John Emmitt was born October 22, 1759 in Cecil County, Maryland. He enlisted in the army in July of 1776 and served five months as a private in Captain Walter Alexander’s Company. During his service he participated in the Battle of White Plains, New York. His company was dismissed just prior to Christmas in 1776. In 1777, Emmitt would later participate in the Battle of Iron Hill in Delaware, and continue his service as a member of scouting parties until the end of the war. He married his first wife, Margery Gutherie and together they had five children, Rebecca, Anna, Mary, John, and Abraham. Margery later died in 1807. Emmitt married his second wife Margaret and had two additional children Margaret and Joseph.

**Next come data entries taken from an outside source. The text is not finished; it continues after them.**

Lemma py_index_map {A B} (f : A -> B) (l : list A) (k : Z) (a : A) :
  py_index l k = Ok a -> py_index (map f l) k = Ok (f a).
Proof.
  unfold py_index. rewrite length_map.
  assert (Hlk : forall n, of_option IndexError (l !! n) = Ok a ->
                          of_option IndexError (map f l !! n) = Ok (f a)).
  { intros n. rewrite list_lookup_fmap. destruct (l !! n); simpl; [| easy].
    now intros [= ->]. }
  destruct (_ && _); [apply Hlk |].
  destruct (_ && _); [apply Hlk | easy].
Qed.

(** One pass of the outer loop builds the row the specification
    describes. *)
Lemma drift_period_spec (tbins : list (float * float)) (arr : list float)
    (i : Z) (v1 : float) (rest : list float) :
  0 <= i ->
  i + Z.of_nat (length (v1 :: rest)) <= Z.of_nat (length tbins) ->
  exists row,
    drift_period tbins (map (fun b => n_tr_before arr b.1) tbins)
                 (map (fun b => n_tr_before arr b.2) tbins) i (v1 :: rest) v1
    = Ok row /\
    period_spec tbins arr i (v1 :: rest) row.
Proof.
  intros Hi Hn. unfold drift_period.
  destruct (drift_scan_start v1 rest) as (len & Hscan & Hlen & Hwin).
  rewrite Hscan. simpl length in Hn, Hlen.
  destruct (py_index_in_range tbins i) as [b1 Hb1]; [lia |].
  destruct (py_index_in_range tbins (i + (Z.of_nat len - 1))) as [b2 Hb2];
    [lia |].
  rewrite Hb1, Hb2. cbn [mbind result_bind].
  rewrite (py_index_map (fun b => n_tr_before arr b.1) _ _ _ Hb1).
  rewrite (py_index_map (fun b => n_tr_before arr b.2) _ _ _ Hb2).
  cbn [mbind result_bind]. eexists. split; [reflexivity |].
  exists len, b1, b2.
  replace (i + Z.of_nat len - 1) with (i + (Z.of_nat len - 1)) by lia.
  repeat split; try assumption; try apply Hwin.
  f_equal; lia.
Qed.

Lemma drift_rows_spec (tbins : list (float * float)) (arr : list float)
    (vs : list float) (i : Z) :
  0 <= i ->
  i + Z.of_nat (length vs) <= Z.of_nat (length tbins) ->
  exists rows,
    drift_rows tbins (map (fun b => n_tr_before arr b.1) tbins)
               (map (fun b => n_tr_before arr b.2) tbins) i vs
    = Ok rows /\
    length rows = length vs /\
    (forall k row, rows !! k = Some row ->
       period_spec tbins arr (i + Z.of_nat k) (drop k vs) row).
Proof.
  revert i. induction vs as [| v1 rest IH]; intros i Hi Hn.
  - exists []. repeat split. intros k row Hk. now rewrite lookup_nil in Hk.
  - destruct (drift_period_spec tbins arr i v1 rest Hi Hn) as (row & Hrow & Hspec).
    destruct (IH (i + 1)) as (rows & Hrows & Hlen & Hall);
      [lia | simpl length in Hn; lia |].
    cbn [drift_rows]. rewrite Hrow. cbn [mbind result_bind].
    rewrite Hrows. cbn [mbind result_bind].
    exists (row :: rows). split; [reflexivity |]. split; [simpl; lia |].
    intros [| k] r Hk; simpl in Hk.
    + injection Hk as <-. rewrite Z.add_0_r. exact Hspec.
    + apply Hall in Hk. simpl drop.
      replace (i + Z.of_nat (S k)) with (i + 1 + Z.of_nat k) by lia.
      exact Hk.
Qed.

(** [argmax] finds the first maximum. *)
Lemma argmax_from_spec (xs pre : list Z) (best_i : nat) (best : Z) :
  pre !! best_i = Some best ->
  (forall k x, pre !! k = Some x -> x <= best) ->
  (forall k x, (k < best_i)%nat -> pre !! k = Some x -> x < best) ->
  first_argmax (pre ++ xs) (argmax_from xs (length pre) best_i best).
Proof.
  revert pre best_i best.
  induction xs as [| x rest IH]; intros pre best_i best Hb Hmax Hfirst.
  - rewrite app_nil_r. simpl. exists best. auto.
  - cbn [argmax_from].
    replace (pre ++ x :: rest) with ((pre ++ [x]) ++ rest)
      by now rewrite <- app_assoc.
    replace (S (length pre)) with (length (pre ++ [x]))
      by (rewrite length_app; simpl; lia).
    destruct (Z.ltb_spec best x) as [Hlt | Hge].
    + apply IH.
      * now rewrite lookup_app_r, Nat.sub_diag by lia.
      * intros k y Hk. apply lookup_app_Some in Hk as [Hk | [_ Hk]].
        -- apply Hmax in Hk. lia.
        -- apply list_lookup_singleton_Some in Hk as [_ <-]. lia.
      * intros k y Hlen Hk. rewrite lookup_app_l in Hk by exact Hlen.
        apply Hmax in Hk. lia.
    + apply IH.
      * rewrite lookup_app_l; [exact Hb |].
        now apply lookup_lt_Some in Hb.
      * intros k y Hk. apply lookup_app_Some in Hk as [Hk | [_ Hk]].
        -- now apply Hmax in Hk.
        -- apply list_lookup_singleton_Some in Hk as [_ <-]. lia.
      * intros k y Hlt Hk. apply lookup_lt_Some in Hb.
        rewrite lookup_app_l in Hk by lia. now apply (Hfirst k).
Qed.

Lemma argmax_spec (xs : list Z) :
  xs <> [] -> exists idx, argmax xs = Ok idx /\ first_argmax xs idx.
Proof.
  destruct xs as [| x rest]; [easy | intros _].
  eexists. split; [reflexivity |].
  apply (argmax_from_spec rest [x] 0 x).
  - reflexivity.
  - intros k y Hk. apply list_lookup_singleton_Some in Hk as [_ <-]. lia.
  - intros k y Hk. lia.
Qed.

Section DriftSearch.

Variable indices_in_window : list float -> float -> float -> list bool.
Variable list_to_quantity : list float -> list float.

(** The search returns: the table has one row per start bin, every row is
    as the specification describes, and the first row with most trials is
    selected. *)
Lemma drift_search_spec (v : list float) (tbins : list (float * float))
    (tr_starts : list float) :
  v <> [] ->
  (length v <= length tbins)%nat ->
  exists (prd_res : list prd_row) (idx : nat) (best : prd_row),
    drift_periods list_to_quantity v tbins tr_starts = Ok prd_res /\
    length prd_res = length v /\
    (forall i row, prd_res !! i = Some row ->
       period_spec tbins (list_to_quantity tr_starts)
                   (Z.of_nat i) (drop i v) row) /\
    first_argmax (map n_tr prd_res) idx /\
    prd_res !! idx = Some best /\
    drift_search list_to_quantity v tbins tr_starts = Ok best.
Proof.
  intros Hne Hlen.
  destruct (drift_rows_spec tbins (list_to_quantity tr_starts) v 0)
    as (rows & Hrows & Hlrows & Hall); [lia | lia |].
  destruct (argmax_spec (map n_tr rows)) as (idx & Hidx & Hfirst).
  { destruct rows; [| easy]. destruct v; [easy | discriminate]. }
  assert (Hbest : exists best, rows !! idx = Some best).
  { destruct Hfirst as (m & Hm & _).
    rewrite list_lookup_fmap in Hm.
    destruct (rows !! idx) as [best |]; [now exists best | easy]. }
  destruct Hbest as [best Hbest].
  exists rows, idx, best.
  assert (Hper : drift_periods list_to_quantity v tbins tr_starts = Ok rows)
    by exact Hrows.
  split; [exact Hper |]. split; [exact Hlrows |].
  split; [intros i row Hi; apply Hall in Hi; exact Hi |].
  split; [exact Hfirst |]. split; [exact Hbest |].
  unfold drift_search. rewrite Hper. cbn [mbind result_bind].
  rewrite Hidx. cbn [mbind result_bind]. rewrite Hbest. reflexivity.
Qed.


End DriftSearch.


(** A constant rate of 5 spikes/s over ten bins and a hundred trials: the
    first period spans the session and covers the trials 0 to 99. *)
Example drift_search_constant_rate :
  drift_search id (map (fun _ : Z => F.of_Z 5) (seqZ 0 10))
    (map (fun k => (F.of_Z (120 * k), F.of_Z (120 * (k + 1)))) (seqZ 0 10))
    (map (fun k => F.of_Z (12 * k)) (seqZ 0 100))
  = Ok {| prd_start_i := 0; prd_end_i := 9; n_prd := 10;
          t_start := F.of_Z 0; t_end := F.of_Z 1200; t_len := F.of_Z 1200;
          tr_start_i := 0; tr_end_i := 100; n_tr := 100 |}.
Proof. vm_compute. reflexivity. Qed.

By 1806 Emmitt was a Methodist minister in Licking County. In 1807 he served as chaplain for the first celebration of the 4th of July in Licking County. He was also a pioneer preacher of Newton Township and was among the first to hold religious services in Washington Township. Reverend Emmitt served in the Ohio legislature in 1812, 1813, 1815. His work as a minister led him to travel to many different states including Pennsylvania, Virginia, Ohio, Illinois, and Indiana. He moved to Utica, Ohio in 1844 to live with his daughter until his death in 1847. [1]

Burial Site

Reverend John Emmitt was buried in Utica, Ohio. The grave marker is adorned with an American flag and 2 plaques, one for his service in the Revolutionary Way and one for his service as a member of the United Methodist clergy.[2]



  1. Tharp, D. Robert. “Rev. John Emmitt.” Licking County Historical Society.
  2. Tharp, D. Robert. “Rev. John Emmitt.” Licking County Historical Society.